▶ **To do**: Reproduce word for word the lines between those holding "Section CustomCharacters." and "- now rewrite skipn_nil.", inclusive, and nothing else from the data below.

(Records drawn from a dataset)
Lemma New_pin_count_witness :
  (List.length [6; 13; 19] <> 4%nat /\ List.length [6; 13; 19] <> 8%nat
   /\ New true {| rpioPrepared := false |} 10 9 [6; 13; 19] 16
      = Ret (inr "LCD requires four or eight datapins"%string)
            {| rpioPrepared := false |} [])
  /\
  ((List.length [6; 13; 19; 26] = 4%nat \/ List.length [6; 13; 19; 26] = 8%nat)
   /\ rpioPrepared {| rpioPrepared := false |} || true = true
   /\ exists t,
        New true {| rpioPrepared := false |} 10 9 [6; 13; 19; 26] 16
        = Ret (inl {| RS := uint8 10; E := uint8 9;
                      DataPins := map uint8 [6; 13; 19; 26]; LineWidth := 16 |})
              {| rpioPrepared := true |}
              (t ++ [Output (uint8 10); Output (uint8 9)]
                 ++ map Output (map uint8 [6; 13; 19; 26]))
        /\ t = if rpioPrepared {| rpioPrepared := false |}
               then [] else [RpioOpen]).
Proof.
  split.
  - split; [discriminate|]. split; [discriminate|].
    apply (proj1 (New_pin_count true {| rpioPrepared := false |}
                    10 9 [6; 13; 19] 16)); discriminate.
  - split; [left; reflexivity|]. split; [reflexivity|].
    apply (proj2 (New_pin_count true {| rpioPrepared := false |}
                    10 9 [6; 13; 19; 26] 16)); [left|]; reflexivity.
Defined.

(** ** Loading custom characters *)

Section CustomCharacters.
Context {T : Type} `{LCDI.t T}.

(** The loop of [SetCustomCharacters] from index [i] on, over the remaining
    entries [cs] of a list of [n] characters: entries with a negative
    offset are passed over, the others go to consecutive positions. *)
Lemma SetCustomCharacters_loop (l : T) (n : Z) (cs : list Character) : forall i,
  0 <= i -> i + Z.of_nat (List.length cs) = n ->
  range_from i
    (fun index chr =>
       let offset := 8 - n + index in
       if offset <? 0 then [] else LCDI.CreateChar l (uint8 offset) chr) cs
  = range_from (Z.max 0 (8 - n + i)) (LCDI.CreateChar l)
      (skipn (Z.to_nat (n - 8 - i)) cs).
Proof.
  induction cs as [|chr cs IH]; intros i Hi Hn.
  - now rewrite skipn_nil.
  - cbn [List.length] in Hn. cbn [range_from]. cbv zeta.
    rewrite IH by lia.
    destruct (Z.ltb_spec (8 - n + i) 0) as [Hneg|Hpos].
    + replace (Z.to_nat (n - 8 - i)) with (S (Z.to_nat (n - 8 - (i + 1)))) by lia.
      cbn [skipn app]. f_equal. lia.
    + replace (Z.to_nat (n - 8 - i)) with 0%nat by lia.
      replace (Z.to_nat (n - 8 - (i + 1))) with 0%nat by lia.
      cbn [skipn range_from]. rewrite uint8_small by lia.
      replace (Z.max 0 (8 - n + i)) with (8 - n + i) by lia.
      replace (Z.max 0 (8 - n + (i + 1))) with (8 - n + i + 1) by lia.
      reflexivity.
Qed.

(** C7, as the code has it: the entry at index [i] of [n] characters goes
    to position [8 - n + i] unless that offset is negative; with eight or
    fewer characters no offset is negative and every entry is written; with
    more than eight, the offsets of exactly the first [n - 8] entries are
    negative, those entries are passed over and the last eight go to
    positions 0..7. *)
Theorem SetCustomCharacters_positions (l : T) (characters : list Character) :
  let n := Z.of_nat (List.length characters) in
  (n <= 8 ->
   SetCustomCharacters l characters
   = range (fun i chr => LCDI.CreateChar l (8 - n + i) chr) characters)
  /\
  (8 < n ->
   SetCustomCharacters l characters
   = range (fun i chr => LCDI.CreateChar l i chr)
       (skipn (Z.to_nat (n - 8)) characters)
   /\ List.length (skipn (Z.to_nat (n - 8)) characters) = 8%nat)
  /\
  (forall i, 0 <= i < n -> (8 - n + i < 0 <-> i < n - 8)).
Proof.
  intros n.
  assert (Hloop : SetCustomCharacters l characters
                  = range_from (Z.max 0 (8 - n + 0)) (LCDI.CreateChar l)
                      (skipn (Z.to_nat (n - 8 - 0)) characters)).
  { unfold SetCustomCharacters, range.
    apply (SetCustomCharacters_loop l n characters 0); [lia|reflexivity]. }
  rewrite Z.add_0_r, Z.sub_0_r in Hloop.
  split; [|split].
  - intros Hle. unfold SetCustomCharacters, range. fold n.
    apply range_from_ext. intros j chr Hj. cbv zeta.
    destruct (Z.ltb_spec (8 - n + j) 0); [lia|].
    now rewrite uint8_small by lia.
  - intros Hgt. split.
    + rewrite Hloop. unfold range. f_equal. lia.
    + rewrite length_skipn. subst n. lia.
  - intros i Hi. lia.
Qed.

End CustomCharacters.

Lemma SetCustomCharacters_positions_witness :
  (Z.of_nat (List.length [glyph 1; glyph 2; glyph 3]) <= 8
   /\ SetCustomCharacters example_display [glyph 1; glyph 2; glyph 3]
      = range (fun i chr => CreateChar example_display (8 - 3 + i) chr)
          [glyph 1; glyph 2; glyph 3])
  /\
  (8 < Z.of_nat (List.length (map glyph [1; 2; 3; 4; 5; 6; 7; 8; 9]))
   /\ SetCustomCharacters example_display (map glyph [1; 2; 3; 4; 5; 6; 7; 8; 9])
      = range (fun i chr => CreateChar example_display i chr)
          (map glyph [2; 3; 4; 5; 6; 7; 8; 9])).
Proof.
  pose proof (SetCustomCharacters_positions example_display
                [glyph 1; glyph 2; glyph 3]) as Hfew.
  pose proof (SetCustomCharacters_positions example_display
                (map glyph [1; 2; 3; 4; 5; 6; 7; 8; 9])) as Hmany.
  cbv zeta in Hfew, Hmany.
  destruct Hfew as [Hfew _]. destruct Hmany as [_ [Hmany _]].
  split.
  - split; [cbn; lia|]. apply Hfew. cbn; lia.
  - split; [cbn; lia|]. apply Hmany. cbn; lia.
Defined.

▶ **Result**:
Section CustomCharacters.
Context {T : Type} `{LCDI.t T}.

(** The loop of [SetCustomCharacters] from index [i] on, over the remaining
    entries [cs] of a list of [n] characters: entries with a negative
    offset are passed over, the others go to consecutive positions. *)
Lemma SetCustomCharacters_loop (l : T) (n : Z) (cs : list Character) : forall i,
  0 <= i -> i + Z.of_nat (List.length cs) = n ->
  range_from i
    (fun index chr =>
       let offset := 8 - n + index in
       if offset <? 0 then [] else LCDI.CreateChar l (uint8 offset) chr) cs
  = range_from (Z.max 0 (8 - n + i)) (LCDI.CreateChar l)
      (skipn (Z.to_nat (n - 8 - i)) cs).
Proof.
  induction cs as [|chr cs IH]; intros i Hi Hn.
  - now rewrite skipn_nil.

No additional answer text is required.